Directions: Once the records have been read, set every one down as it stands.

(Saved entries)
Lemma response_event_ok L s e : inv o frame N (M - event_bytes e) L s → event_ok s e → M < 2 ^ 64 →
  match event_type e with
  | Event_kRequestCredit | Event_kResponseHead | Event_kResponseBody | Event_kResponseEnd =>
      inv o frame N M L (handle_worker_event o complete s e)
  | _ => True
  end.
Proof using complete_ok total_ok count_ok frame_ok threshold_ok.
  unfold event_ok, event_bytes, handle_worker_event. intros Hi He HM.
  assert (0 <= match event_type e with Event_kResponseBody => zlen (event_body e) | _ => 0 end) as Hn.
  { destruct (event_type e); try done. apply zlen_nonneg. }
  destruct (event_type e); try done; (destruct (requests (table s) !! event_id e) as [p|] eqn:Hp;
    [|eapply inv_mono; [exact Hi|lia..]]); specialize (He p eq_refl).
  - destruct (on_request_credit_keeps (event_id e) (event_credit e) p). eapply event_turn_ok; [done..|].
    intros received granted ks ws Hlive _. eexists _, received. split; [lia|]. by apply on_request_credit_ok.
  - destruct He as [Hph Hsize]. set (cors := session_cors _). set (n := streaming_inflight _).
    destruct (on_response_head_keeps (stream_limits o) cors n e p) as (H1 & H2 & _).
    destruct (on_response_head _ _ _ _ _) as [t m] eqn:E. cbn [fst] in *.
    eapply event_turn_ok; [by apply set_streaming_ok|done..|].
    intros received granted ks ws Hlive _. rewrite Hph in Hlive. eexists _, received. split; [lia|].
    replace t with (on_response_head (stream_limits o) cors n e p).1 by (by rewrite E).
    apply on_response_head_ok; [done|by eapply live_waiting|done].
  - destruct He as [Hph Hfr]. destruct (on_response_body_keeps (stream_limits o) (event_id e) (event_body e) p).
    eapply event_turn_ok; [done..|]. intros received granted ks ws Hlive Hr. rewrite Hph in Hlive.
    eexists _, (received ++ event_body e). rewrite zlen_app. split; [lia|]. apply on_response_body_ok; try done. rewrite zlen_app. lia.
  - destruct (on_response_end_keeps (stream_limits o) (event_id e) p). eapply event_turn_ok; [done..|].
    intros received granted ks ws Hlive _. rewrite He in Hlive. eexists _, received. split; [lia|]. by apply on_response_end_ok.
Qed.

Lemma abort_request_ok L s id st reason : inv o frame N M L s → inv o frame N M L (abort_request o complete s id st reason).
Proof using complete_ok total_ok count_ok.
  intros Hi. unfold abort_request. destruct (requests (table s) !! id) as [p|] eqn:Hp; [|done].
  destruct (inv_serving M L s id p Hi) as (HL & Hh & x & received & granted & ks & ws & Ho & Hcur & Hlive & Hk & HM); [done..|].
  pose proof (cancel_request_ok _ _ _ _ _ _ _ _ _ _ Hh Ho (λ _, conj eq_refl eq_refl)) as Hc.
  pose proof (close_limbo_ok _ _ _ _ Hc HL) as Hcl.
  destruct (head_sent (flags p) || writing (flags p)) eqn:E; [done|].
  apply orb_false_iff in E as [E1 E2]. destruct (live_quiet _ _ _ _ _ _ _ _ Hlive Hk E1 E2) as [-> ->].
  by apply answer_limbo_ok.
Qed.

Lemma on_request_timer_ok L s id : inv o frame N M L s → inv o frame N M L (on_request_timer o complete s id).
Proof using complete_ok total_ok count_ok.
  intros Hi. unfold on_request_timer. destruct (requests (table s) !! id) as [p|] eqn:Hp; [|done].
  destruct (inv_serving M L s id p Hi) as (HL & Hh & x & received & granted & ks & ws & Ho & _); [done..|].
  eapply close_limbo_ok; [|done]. by eapply cancel_request_ok.
Qed.

Lemma on_worker_exit_ok L s : inv o frame N M L s → inv o frame N M L (on_worker_exit o complete s).
Proof using complete_ok total_ok count_ok.
  intros Hi. unfold on_worker_exit. set (s1 := set_server_life s _).
  assert (inv o frame N M L s1) as H1 by (by apply set_life_ok).
  pose proof (abandon_all_ok L _ s1 H1 eq_refl) as H2. set (s2 := fold_left abandon _ _) in *.
  set (s3 := set_server_life _ _). assert (inv o frame N M L s3) as H3 by (eapply inv_aside; [exact H2|done..]).
  generalize (request_ids s3). clearbody s3. clear - H3 complete_ok total_ok count_ok. intros ids. revert s3 H3.
  induction ids as [|id ids IH]; intros s3 H3; [done|]. cbn [fold_left]. by apply IH, abort_request_ok.
Qed.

Written solution:
Lemma response_event_ok L s e : inv o frame N (M - event_bytes e) L s → event_ok s e → M < 2 ^ 64 →
  match event_type e with
  | Event_kRequestCredit | Event_kResponseHead | Event_kResponseBody | Event_kResponseEnd =>
      inv o frame N M L (handle_worker_event o complete s e)
  | _ => True
  end.
Proof using complete_ok total_ok count_ok frame_ok threshold_ok.
  unfold event_ok, event_bytes, handle_worker_event. intros Hi He HM.
  assert (0 <= match event_type e with Event_kResponseBody => zlen (event_body e) | _ => 0 end) as Hn.
  { destruct (event_type e); try done. apply zlen_nonneg. }
  destruct (event_type e); try done; (destruct (requests (table s) !! event_id e) as [p|] eqn:Hp;
    [|eapply inv_mono; [exact Hi|lia..]]); specialize (He p eq_refl).
  - destruct (on_request_credit_keeps (event_id e) (event_credit e) p). eapply event_turn_ok; [done..|].
    intros received granted ks ws Hlive _. eexists _, received. split; [lia|]. by apply on_request_credit_ok.
  - destruct He as [Hph Hsize]. set (cors := session_cors _). set (n := streaming_inflight _).
    destruct (on_response_head_keeps (stream_limits o) cors n e p) as (H1 & H2 & _).
    destruct (on_response_head _ _ _ _ _) as [t m] eqn:E. cbn [fst] in *.
    eapply event_turn_ok; [by apply set_streaming_ok|done..|].
    intros received granted ks ws Hlive _. rewrite Hph in Hlive. eexists _, received. split; [lia|].
    replace t with (on_response_head (stream_limits o) cors n e p).1 by (by rewrite E).
    apply on_response_head_ok; [done|by eapply live_waiting|done].
  - destruct He as [Hph Hfr]. destruct (on_response_body_keeps (stream_limits o) (event_id e) (event_body e) p).
    eapply event_turn_ok; [done..|]. intros received granted ks ws Hlive Hr. rewrite Hph in Hlive.
    eexists _, (received ++ event_body e). rewrite zlen_app. split; [lia|]. apply on_response_body_ok; try done. rewrite zlen_app. lia.
  - destruct (on_response_end_keeps (stream_limits o) (event_id e) p). eapply event_turn_ok; [done..|].
    intros received granted ks ws Hlive _. rewrite He in Hlive. eexists _, received. split; [lia|]. by apply on_response_end_ok.
Qed.

Lemma abort_request_ok L s id st reason : inv o frame N M L s → inv o frame N M L (abort_request o complete s id st reason).
Proof using complete_ok total_ok count_ok.
  intros Hi. unfold abort_request. destruct (requests (table s) !! id) as [p|] eqn:Hp; [|done].
  destruct (inv_serving M L s id p Hi) as (HL & Hh & x & received & granted & ks & ws & Ho & Hcur & Hlive & Hk & HM); [done..|].
  pose proof (cancel_request_ok _ _ _ _ _ _ _ _ _ _ Hh Ho (λ _, conj eq_refl eq_refl)) as Hc.
  pose proof (close_limbo_ok _ _ _ _ Hc HL) as Hcl.
  destruct (head_sent (flags p) || writing (flags p)) eqn:E; [done|].
  apply orb_false_iff in E as [E1 E2]. destruct (live_quiet _ _ _ _ _ _ _ _ Hlive Hk E1 E2) as [-> ->].
  by apply answer_limbo_ok.
Qed.

Lemma on_request_timer_ok L s id : inv o frame N M L s → inv o frame N M L (on_request_timer o complete s id).
Proof using complete_ok total_ok count_ok.
  intros Hi. unfold on_request_timer. destruct (requests (table s) !! id) as [p|] eqn:Hp; [|done].
  destruct (inv_serving M L s id p Hi) as (HL & Hh & x & received & granted & ks & ws & Ho & _); [done..|].
  eapply close_limbo_ok; [|done]. by eapply cancel_request_ok.
Qed.

Lemma on_worker_exit_ok L s : inv o frame N M L s → inv o frame N M L (on_worker_exit o complete s).
Proof using complete_ok total_ok count_ok.
  intros Hi. unfold on_worker_exit. set (s1 := set_server_life s _).
  assert (inv o frame N M L s1) as H1 by (by apply set_life_ok).
  pose proof (abandon_all_ok L _ s1 H1 eq_refl) as H2. set (s2 := fold_left abandon _ _) in *.
  set (s3 := set_server_life _ _). assert (inv o frame N M L s3) as H3 by (eapply inv_aside; [exact H2|done..]).
  generalize (request_ids s3). clearbody s3. clear - H3 complete_ok total_ok count_ok. intros ids. revert s3 H3.
  induction ids as [|id ids IH]; intros s3 H3; [done|]. cbn [fold_left]. by apply IH, abort_request_ok.
Qed.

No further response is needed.